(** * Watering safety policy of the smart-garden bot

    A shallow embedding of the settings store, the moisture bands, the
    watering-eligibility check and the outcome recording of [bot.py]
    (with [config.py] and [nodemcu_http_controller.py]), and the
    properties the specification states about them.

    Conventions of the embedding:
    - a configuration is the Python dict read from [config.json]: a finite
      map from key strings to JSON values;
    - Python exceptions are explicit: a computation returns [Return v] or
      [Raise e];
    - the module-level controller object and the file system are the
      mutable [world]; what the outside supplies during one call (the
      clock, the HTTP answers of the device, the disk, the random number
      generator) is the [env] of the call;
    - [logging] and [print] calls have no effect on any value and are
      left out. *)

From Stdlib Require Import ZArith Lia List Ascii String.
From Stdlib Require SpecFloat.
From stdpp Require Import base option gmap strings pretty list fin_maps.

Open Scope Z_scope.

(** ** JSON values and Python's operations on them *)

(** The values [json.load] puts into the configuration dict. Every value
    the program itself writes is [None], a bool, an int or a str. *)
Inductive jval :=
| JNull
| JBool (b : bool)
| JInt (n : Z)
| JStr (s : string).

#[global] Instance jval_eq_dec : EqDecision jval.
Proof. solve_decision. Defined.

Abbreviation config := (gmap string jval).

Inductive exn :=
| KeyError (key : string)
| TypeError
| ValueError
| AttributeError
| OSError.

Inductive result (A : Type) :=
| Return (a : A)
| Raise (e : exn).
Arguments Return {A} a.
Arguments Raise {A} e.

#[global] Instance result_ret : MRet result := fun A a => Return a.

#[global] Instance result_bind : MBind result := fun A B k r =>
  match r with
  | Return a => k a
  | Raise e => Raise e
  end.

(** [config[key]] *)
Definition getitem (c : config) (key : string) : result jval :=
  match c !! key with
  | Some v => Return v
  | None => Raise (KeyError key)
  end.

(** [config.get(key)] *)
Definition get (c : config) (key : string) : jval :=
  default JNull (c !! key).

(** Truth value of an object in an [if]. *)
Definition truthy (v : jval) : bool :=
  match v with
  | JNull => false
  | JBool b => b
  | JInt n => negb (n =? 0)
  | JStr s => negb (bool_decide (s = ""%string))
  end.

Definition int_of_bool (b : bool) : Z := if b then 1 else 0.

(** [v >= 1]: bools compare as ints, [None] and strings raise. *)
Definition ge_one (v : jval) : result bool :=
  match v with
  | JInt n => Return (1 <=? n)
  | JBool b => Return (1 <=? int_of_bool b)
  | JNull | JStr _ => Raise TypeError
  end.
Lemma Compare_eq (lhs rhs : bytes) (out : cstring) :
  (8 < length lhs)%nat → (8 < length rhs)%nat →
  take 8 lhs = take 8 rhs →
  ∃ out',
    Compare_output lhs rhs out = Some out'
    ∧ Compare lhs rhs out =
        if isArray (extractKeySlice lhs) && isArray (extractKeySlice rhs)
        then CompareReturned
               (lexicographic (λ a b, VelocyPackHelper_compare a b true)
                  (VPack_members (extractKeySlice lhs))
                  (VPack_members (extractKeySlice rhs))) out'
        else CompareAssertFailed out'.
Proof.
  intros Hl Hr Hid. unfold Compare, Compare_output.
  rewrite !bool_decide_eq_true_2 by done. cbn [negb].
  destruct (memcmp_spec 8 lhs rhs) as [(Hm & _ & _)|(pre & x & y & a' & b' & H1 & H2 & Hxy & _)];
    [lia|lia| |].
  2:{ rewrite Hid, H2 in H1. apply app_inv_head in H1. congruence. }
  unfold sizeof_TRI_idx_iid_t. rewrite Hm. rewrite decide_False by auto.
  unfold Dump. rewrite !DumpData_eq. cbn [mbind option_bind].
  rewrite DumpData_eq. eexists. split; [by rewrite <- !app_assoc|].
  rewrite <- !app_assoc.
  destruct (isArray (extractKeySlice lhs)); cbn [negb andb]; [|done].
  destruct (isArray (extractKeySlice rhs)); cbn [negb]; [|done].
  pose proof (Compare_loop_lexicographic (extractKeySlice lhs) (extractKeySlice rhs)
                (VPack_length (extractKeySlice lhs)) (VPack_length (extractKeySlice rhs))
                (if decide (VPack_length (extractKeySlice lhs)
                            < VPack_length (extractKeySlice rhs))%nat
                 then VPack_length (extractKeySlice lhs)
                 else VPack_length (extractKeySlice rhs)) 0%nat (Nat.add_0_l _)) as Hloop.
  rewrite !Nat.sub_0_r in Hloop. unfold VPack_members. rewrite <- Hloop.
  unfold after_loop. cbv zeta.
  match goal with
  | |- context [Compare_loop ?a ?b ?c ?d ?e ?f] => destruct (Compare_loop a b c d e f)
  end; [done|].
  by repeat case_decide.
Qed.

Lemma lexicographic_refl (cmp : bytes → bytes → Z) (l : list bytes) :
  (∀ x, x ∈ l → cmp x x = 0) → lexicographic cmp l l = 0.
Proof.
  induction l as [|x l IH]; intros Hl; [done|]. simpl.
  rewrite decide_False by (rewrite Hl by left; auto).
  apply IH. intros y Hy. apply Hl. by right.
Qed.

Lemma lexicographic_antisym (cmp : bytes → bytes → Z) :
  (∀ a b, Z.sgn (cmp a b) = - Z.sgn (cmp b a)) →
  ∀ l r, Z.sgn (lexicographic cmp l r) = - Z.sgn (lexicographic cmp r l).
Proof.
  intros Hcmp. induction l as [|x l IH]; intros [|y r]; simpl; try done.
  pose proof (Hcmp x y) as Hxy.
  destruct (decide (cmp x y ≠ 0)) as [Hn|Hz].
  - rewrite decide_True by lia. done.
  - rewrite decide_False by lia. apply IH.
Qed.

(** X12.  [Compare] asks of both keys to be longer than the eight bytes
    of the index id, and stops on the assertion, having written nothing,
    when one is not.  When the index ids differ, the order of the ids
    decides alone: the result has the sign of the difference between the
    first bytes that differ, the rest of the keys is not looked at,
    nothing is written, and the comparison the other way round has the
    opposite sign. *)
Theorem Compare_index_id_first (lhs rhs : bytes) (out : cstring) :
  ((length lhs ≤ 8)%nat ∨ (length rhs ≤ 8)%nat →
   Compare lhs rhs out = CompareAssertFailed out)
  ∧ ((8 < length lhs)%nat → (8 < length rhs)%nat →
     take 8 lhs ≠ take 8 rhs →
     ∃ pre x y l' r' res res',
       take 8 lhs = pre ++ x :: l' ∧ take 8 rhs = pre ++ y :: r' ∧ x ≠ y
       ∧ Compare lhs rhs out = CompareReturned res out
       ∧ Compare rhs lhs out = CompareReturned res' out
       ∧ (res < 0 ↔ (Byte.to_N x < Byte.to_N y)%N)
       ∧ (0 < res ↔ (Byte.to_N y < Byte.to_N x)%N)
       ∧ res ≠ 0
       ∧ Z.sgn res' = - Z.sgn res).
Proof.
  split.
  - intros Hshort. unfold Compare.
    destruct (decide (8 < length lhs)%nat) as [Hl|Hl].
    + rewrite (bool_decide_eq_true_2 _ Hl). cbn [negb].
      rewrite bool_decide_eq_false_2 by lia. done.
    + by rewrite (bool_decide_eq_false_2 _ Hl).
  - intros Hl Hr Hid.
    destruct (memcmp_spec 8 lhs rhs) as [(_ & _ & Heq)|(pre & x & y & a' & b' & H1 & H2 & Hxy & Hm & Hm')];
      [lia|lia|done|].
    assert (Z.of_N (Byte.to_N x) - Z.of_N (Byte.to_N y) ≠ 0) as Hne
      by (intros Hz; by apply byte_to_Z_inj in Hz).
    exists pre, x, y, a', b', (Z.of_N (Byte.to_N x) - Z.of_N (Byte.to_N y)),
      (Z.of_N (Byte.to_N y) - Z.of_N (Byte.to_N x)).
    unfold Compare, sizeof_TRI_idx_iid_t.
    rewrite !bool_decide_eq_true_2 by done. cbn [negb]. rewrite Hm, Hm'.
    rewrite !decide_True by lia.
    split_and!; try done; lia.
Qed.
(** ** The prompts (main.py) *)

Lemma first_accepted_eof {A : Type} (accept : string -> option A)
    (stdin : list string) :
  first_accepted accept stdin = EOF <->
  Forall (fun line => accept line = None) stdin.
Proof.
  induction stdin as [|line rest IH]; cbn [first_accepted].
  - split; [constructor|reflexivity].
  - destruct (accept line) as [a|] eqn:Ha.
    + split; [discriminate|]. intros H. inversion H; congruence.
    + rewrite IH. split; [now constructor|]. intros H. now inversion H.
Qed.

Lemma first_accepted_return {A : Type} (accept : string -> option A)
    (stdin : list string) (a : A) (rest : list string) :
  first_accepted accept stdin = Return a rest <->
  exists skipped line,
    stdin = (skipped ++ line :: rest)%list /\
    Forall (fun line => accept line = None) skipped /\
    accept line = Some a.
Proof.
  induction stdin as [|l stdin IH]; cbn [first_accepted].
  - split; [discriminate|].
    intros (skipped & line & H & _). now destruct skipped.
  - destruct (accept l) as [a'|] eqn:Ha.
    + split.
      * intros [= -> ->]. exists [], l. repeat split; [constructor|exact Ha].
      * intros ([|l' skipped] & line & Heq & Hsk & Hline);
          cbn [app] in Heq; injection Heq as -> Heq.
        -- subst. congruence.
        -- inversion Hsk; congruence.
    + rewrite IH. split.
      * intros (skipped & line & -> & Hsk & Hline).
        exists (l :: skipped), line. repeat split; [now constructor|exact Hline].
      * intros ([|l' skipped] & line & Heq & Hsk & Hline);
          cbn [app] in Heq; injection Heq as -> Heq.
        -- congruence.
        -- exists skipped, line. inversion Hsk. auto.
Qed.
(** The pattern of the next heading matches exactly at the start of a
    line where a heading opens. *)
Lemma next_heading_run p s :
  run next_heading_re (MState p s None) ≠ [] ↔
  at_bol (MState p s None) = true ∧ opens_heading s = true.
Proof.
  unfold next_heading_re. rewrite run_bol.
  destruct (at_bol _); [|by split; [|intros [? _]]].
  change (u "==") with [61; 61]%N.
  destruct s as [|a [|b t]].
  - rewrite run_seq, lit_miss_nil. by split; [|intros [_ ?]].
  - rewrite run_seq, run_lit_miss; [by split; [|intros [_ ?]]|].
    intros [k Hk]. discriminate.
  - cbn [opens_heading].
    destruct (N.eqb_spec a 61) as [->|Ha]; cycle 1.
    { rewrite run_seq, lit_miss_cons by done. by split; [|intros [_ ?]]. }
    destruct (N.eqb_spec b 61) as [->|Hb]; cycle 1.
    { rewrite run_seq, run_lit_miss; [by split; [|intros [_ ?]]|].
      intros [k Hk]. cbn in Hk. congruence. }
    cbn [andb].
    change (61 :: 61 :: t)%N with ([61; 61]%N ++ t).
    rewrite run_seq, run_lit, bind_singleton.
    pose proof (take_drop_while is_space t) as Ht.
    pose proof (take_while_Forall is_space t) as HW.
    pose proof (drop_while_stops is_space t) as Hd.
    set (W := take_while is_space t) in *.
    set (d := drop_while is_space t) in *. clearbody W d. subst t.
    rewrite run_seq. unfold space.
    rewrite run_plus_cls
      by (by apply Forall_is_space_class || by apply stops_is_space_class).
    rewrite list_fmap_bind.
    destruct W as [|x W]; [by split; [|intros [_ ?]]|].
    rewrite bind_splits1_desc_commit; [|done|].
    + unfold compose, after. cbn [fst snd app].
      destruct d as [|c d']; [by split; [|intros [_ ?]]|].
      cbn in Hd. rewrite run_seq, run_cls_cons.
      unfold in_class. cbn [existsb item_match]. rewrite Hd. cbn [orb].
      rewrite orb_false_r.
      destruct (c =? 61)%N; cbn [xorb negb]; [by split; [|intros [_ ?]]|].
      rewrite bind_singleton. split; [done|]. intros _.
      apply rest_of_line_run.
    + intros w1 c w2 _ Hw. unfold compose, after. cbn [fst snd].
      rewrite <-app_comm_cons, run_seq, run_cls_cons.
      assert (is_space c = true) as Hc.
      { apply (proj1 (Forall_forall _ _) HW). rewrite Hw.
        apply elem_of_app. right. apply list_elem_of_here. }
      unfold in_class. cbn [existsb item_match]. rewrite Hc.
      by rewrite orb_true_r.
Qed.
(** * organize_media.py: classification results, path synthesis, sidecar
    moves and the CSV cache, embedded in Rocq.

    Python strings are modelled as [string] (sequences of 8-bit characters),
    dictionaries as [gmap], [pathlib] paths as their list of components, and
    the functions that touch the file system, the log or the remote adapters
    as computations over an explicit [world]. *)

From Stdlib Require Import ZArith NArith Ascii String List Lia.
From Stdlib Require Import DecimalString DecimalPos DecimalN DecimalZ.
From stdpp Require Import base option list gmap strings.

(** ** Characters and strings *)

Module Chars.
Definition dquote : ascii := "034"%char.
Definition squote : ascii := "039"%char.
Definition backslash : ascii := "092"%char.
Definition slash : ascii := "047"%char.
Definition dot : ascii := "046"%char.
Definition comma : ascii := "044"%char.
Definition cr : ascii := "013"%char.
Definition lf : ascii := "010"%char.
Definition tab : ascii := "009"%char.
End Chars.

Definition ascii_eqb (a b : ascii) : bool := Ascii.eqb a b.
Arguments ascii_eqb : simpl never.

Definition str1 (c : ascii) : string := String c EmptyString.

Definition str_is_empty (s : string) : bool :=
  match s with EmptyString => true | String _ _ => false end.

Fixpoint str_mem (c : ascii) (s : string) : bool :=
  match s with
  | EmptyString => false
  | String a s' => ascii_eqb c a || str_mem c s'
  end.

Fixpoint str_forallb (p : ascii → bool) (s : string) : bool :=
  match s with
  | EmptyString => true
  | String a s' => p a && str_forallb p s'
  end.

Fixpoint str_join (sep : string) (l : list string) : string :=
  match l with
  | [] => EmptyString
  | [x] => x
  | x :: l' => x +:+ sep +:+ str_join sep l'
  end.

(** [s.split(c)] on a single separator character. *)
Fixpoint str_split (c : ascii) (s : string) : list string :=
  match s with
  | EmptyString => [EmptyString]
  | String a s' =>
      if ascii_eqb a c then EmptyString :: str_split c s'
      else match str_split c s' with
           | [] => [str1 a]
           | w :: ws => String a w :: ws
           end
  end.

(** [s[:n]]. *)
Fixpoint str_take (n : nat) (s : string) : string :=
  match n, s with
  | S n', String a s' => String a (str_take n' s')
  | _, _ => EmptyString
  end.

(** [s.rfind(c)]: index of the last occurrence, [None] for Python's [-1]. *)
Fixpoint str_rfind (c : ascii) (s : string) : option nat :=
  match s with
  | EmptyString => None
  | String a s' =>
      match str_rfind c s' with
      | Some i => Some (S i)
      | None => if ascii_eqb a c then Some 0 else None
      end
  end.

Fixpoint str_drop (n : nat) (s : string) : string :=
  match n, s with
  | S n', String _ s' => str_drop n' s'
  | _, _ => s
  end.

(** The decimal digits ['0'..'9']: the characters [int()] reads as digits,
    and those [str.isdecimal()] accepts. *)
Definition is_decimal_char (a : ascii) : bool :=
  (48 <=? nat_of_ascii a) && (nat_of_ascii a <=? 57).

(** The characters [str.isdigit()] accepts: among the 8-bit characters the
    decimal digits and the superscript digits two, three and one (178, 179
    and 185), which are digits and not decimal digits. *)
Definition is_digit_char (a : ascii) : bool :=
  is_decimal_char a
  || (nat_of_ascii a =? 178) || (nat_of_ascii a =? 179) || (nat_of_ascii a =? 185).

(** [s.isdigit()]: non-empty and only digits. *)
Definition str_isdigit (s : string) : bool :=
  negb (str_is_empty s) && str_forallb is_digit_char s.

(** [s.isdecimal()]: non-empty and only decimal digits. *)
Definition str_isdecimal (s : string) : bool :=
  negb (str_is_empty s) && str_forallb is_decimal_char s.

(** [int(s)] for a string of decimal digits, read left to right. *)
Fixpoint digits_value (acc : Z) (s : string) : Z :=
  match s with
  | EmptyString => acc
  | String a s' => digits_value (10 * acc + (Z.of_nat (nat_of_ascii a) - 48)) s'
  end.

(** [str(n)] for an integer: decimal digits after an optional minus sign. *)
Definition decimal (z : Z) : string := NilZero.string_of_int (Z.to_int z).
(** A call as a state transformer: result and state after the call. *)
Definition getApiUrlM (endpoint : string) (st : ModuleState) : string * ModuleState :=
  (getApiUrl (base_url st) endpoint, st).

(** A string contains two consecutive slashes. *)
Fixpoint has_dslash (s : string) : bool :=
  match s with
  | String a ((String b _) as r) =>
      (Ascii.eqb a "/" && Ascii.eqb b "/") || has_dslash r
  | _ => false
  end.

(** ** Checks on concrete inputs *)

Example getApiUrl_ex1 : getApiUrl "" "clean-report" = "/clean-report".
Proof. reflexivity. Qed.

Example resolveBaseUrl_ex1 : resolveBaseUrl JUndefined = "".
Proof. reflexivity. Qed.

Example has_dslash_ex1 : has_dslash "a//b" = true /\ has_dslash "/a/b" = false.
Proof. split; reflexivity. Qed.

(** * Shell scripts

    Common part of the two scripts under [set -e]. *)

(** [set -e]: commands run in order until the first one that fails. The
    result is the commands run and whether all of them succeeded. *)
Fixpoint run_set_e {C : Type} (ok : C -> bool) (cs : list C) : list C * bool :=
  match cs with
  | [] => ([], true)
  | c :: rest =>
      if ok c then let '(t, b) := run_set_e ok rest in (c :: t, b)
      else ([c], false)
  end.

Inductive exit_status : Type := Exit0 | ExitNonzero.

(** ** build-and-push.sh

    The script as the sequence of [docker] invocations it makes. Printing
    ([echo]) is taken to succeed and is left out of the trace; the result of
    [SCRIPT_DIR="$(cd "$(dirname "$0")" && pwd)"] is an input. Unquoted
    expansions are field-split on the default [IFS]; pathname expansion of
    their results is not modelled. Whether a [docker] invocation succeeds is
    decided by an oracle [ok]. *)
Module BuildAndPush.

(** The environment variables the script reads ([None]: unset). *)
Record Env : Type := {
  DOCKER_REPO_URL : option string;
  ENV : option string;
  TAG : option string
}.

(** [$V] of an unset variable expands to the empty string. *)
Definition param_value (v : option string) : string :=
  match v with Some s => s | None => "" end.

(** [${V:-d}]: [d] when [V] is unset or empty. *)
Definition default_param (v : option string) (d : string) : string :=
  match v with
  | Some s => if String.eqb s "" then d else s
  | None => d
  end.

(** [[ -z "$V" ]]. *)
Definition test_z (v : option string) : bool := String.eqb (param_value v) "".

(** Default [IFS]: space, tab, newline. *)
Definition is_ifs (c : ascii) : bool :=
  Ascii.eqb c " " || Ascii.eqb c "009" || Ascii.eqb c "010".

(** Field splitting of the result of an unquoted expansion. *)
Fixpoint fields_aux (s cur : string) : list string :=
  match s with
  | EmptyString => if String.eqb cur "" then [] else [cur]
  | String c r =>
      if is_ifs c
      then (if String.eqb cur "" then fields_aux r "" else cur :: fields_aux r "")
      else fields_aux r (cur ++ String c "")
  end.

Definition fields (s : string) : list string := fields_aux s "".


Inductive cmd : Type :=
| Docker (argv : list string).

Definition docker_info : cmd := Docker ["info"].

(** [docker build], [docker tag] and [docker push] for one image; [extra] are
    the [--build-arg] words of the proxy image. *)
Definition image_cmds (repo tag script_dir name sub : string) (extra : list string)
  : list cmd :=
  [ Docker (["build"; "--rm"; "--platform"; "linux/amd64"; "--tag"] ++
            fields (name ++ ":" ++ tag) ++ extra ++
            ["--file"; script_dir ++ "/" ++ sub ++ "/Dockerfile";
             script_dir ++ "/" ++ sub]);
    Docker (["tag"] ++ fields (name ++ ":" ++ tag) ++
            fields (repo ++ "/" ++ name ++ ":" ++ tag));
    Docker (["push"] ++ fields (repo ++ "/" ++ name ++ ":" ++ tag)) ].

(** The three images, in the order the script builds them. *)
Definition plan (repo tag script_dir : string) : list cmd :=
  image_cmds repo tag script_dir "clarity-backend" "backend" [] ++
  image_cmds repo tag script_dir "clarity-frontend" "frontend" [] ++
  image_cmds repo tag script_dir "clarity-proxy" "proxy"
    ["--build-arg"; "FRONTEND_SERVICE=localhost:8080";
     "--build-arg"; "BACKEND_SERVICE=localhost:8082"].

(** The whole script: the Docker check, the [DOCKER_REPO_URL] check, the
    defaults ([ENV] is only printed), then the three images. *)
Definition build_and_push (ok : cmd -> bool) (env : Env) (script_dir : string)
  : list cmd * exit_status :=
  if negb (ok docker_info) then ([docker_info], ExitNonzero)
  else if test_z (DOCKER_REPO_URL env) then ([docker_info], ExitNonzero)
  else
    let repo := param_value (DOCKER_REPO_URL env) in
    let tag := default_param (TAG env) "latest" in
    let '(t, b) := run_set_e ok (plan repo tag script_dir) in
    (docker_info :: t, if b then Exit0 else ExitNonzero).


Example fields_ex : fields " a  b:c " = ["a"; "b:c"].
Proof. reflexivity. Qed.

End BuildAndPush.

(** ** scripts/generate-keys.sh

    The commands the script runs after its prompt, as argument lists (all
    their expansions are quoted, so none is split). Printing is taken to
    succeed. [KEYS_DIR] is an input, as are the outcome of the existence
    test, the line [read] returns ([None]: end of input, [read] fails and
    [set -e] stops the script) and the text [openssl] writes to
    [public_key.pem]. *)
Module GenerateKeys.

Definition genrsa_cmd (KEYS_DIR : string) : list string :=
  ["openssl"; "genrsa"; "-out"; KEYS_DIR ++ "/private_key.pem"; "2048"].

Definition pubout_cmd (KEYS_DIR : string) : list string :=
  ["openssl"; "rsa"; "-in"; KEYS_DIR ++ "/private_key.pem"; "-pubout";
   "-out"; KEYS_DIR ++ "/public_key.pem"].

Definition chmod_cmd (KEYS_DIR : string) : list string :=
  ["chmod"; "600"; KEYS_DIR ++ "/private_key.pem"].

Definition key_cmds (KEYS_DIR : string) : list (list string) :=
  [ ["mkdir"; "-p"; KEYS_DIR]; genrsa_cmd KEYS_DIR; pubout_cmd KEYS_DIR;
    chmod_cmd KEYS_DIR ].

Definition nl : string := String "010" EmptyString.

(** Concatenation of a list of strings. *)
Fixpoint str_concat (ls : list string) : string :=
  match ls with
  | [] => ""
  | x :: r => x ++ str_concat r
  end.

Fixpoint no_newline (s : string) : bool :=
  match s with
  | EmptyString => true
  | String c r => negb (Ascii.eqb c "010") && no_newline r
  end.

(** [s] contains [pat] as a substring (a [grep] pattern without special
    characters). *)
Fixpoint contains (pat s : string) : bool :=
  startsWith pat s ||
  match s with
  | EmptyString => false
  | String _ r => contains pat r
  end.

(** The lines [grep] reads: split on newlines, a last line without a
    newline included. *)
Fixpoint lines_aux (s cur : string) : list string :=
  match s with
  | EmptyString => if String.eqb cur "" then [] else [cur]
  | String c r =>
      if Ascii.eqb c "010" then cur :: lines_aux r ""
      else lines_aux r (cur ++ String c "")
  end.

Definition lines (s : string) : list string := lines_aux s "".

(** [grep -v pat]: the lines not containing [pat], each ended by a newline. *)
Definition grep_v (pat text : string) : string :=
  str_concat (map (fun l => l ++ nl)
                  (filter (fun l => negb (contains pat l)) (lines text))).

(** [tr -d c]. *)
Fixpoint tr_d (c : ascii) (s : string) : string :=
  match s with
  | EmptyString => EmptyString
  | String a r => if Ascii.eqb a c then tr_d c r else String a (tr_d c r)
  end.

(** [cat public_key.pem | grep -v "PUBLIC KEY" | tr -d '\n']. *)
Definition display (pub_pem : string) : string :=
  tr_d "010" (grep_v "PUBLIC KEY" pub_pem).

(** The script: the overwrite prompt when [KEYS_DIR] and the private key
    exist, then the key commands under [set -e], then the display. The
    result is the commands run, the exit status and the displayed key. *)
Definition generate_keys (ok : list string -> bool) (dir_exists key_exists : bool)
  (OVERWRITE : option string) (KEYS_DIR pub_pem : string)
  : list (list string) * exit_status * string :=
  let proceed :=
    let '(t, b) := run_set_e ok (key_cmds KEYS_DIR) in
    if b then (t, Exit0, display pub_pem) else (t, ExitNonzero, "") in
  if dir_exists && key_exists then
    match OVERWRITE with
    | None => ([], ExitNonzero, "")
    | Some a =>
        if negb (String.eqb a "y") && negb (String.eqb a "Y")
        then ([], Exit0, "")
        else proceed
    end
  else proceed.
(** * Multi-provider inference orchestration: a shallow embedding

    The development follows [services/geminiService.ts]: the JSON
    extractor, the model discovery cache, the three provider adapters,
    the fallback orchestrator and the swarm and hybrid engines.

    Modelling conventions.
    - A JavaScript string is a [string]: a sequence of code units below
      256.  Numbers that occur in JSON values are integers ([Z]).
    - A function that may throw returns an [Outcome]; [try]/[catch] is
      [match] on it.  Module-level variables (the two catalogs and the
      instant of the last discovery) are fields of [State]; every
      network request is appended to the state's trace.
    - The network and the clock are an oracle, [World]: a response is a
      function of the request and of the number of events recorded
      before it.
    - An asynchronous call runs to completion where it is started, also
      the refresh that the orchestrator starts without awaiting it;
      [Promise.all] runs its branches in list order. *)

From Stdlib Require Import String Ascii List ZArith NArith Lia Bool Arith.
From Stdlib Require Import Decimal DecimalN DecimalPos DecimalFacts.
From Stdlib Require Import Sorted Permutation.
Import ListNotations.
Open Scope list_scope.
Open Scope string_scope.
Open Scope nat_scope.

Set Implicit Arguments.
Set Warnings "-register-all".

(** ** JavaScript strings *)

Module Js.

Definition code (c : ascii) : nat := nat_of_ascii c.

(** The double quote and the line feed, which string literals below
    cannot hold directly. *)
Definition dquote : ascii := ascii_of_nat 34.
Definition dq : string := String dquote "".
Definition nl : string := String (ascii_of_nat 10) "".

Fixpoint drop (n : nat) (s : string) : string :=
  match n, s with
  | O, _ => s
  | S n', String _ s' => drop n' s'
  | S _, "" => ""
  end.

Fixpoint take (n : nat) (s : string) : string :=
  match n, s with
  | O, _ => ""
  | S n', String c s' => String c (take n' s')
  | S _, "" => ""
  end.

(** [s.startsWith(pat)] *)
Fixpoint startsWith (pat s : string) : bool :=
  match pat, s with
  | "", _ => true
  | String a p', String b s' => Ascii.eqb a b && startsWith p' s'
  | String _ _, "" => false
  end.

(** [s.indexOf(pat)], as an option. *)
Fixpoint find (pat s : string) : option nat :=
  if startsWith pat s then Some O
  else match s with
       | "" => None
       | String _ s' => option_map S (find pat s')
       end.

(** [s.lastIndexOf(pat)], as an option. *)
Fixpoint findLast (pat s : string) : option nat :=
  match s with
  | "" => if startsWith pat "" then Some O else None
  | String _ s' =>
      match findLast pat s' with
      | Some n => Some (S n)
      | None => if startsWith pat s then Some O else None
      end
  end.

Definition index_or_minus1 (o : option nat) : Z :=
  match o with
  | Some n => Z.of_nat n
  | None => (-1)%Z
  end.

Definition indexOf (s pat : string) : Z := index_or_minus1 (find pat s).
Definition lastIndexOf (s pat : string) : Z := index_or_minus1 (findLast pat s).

────────────────────────────────────────

-- Required work --
Where a line of the listing holds the string "them", copy that line.

-- Result of this exercise --
    properties the specification states about them.
(** ** JSON values and Python's operations on them *)
    result is the commands run and whether all of them succeeded. *)
(** The three images, in the order the script builds them. *)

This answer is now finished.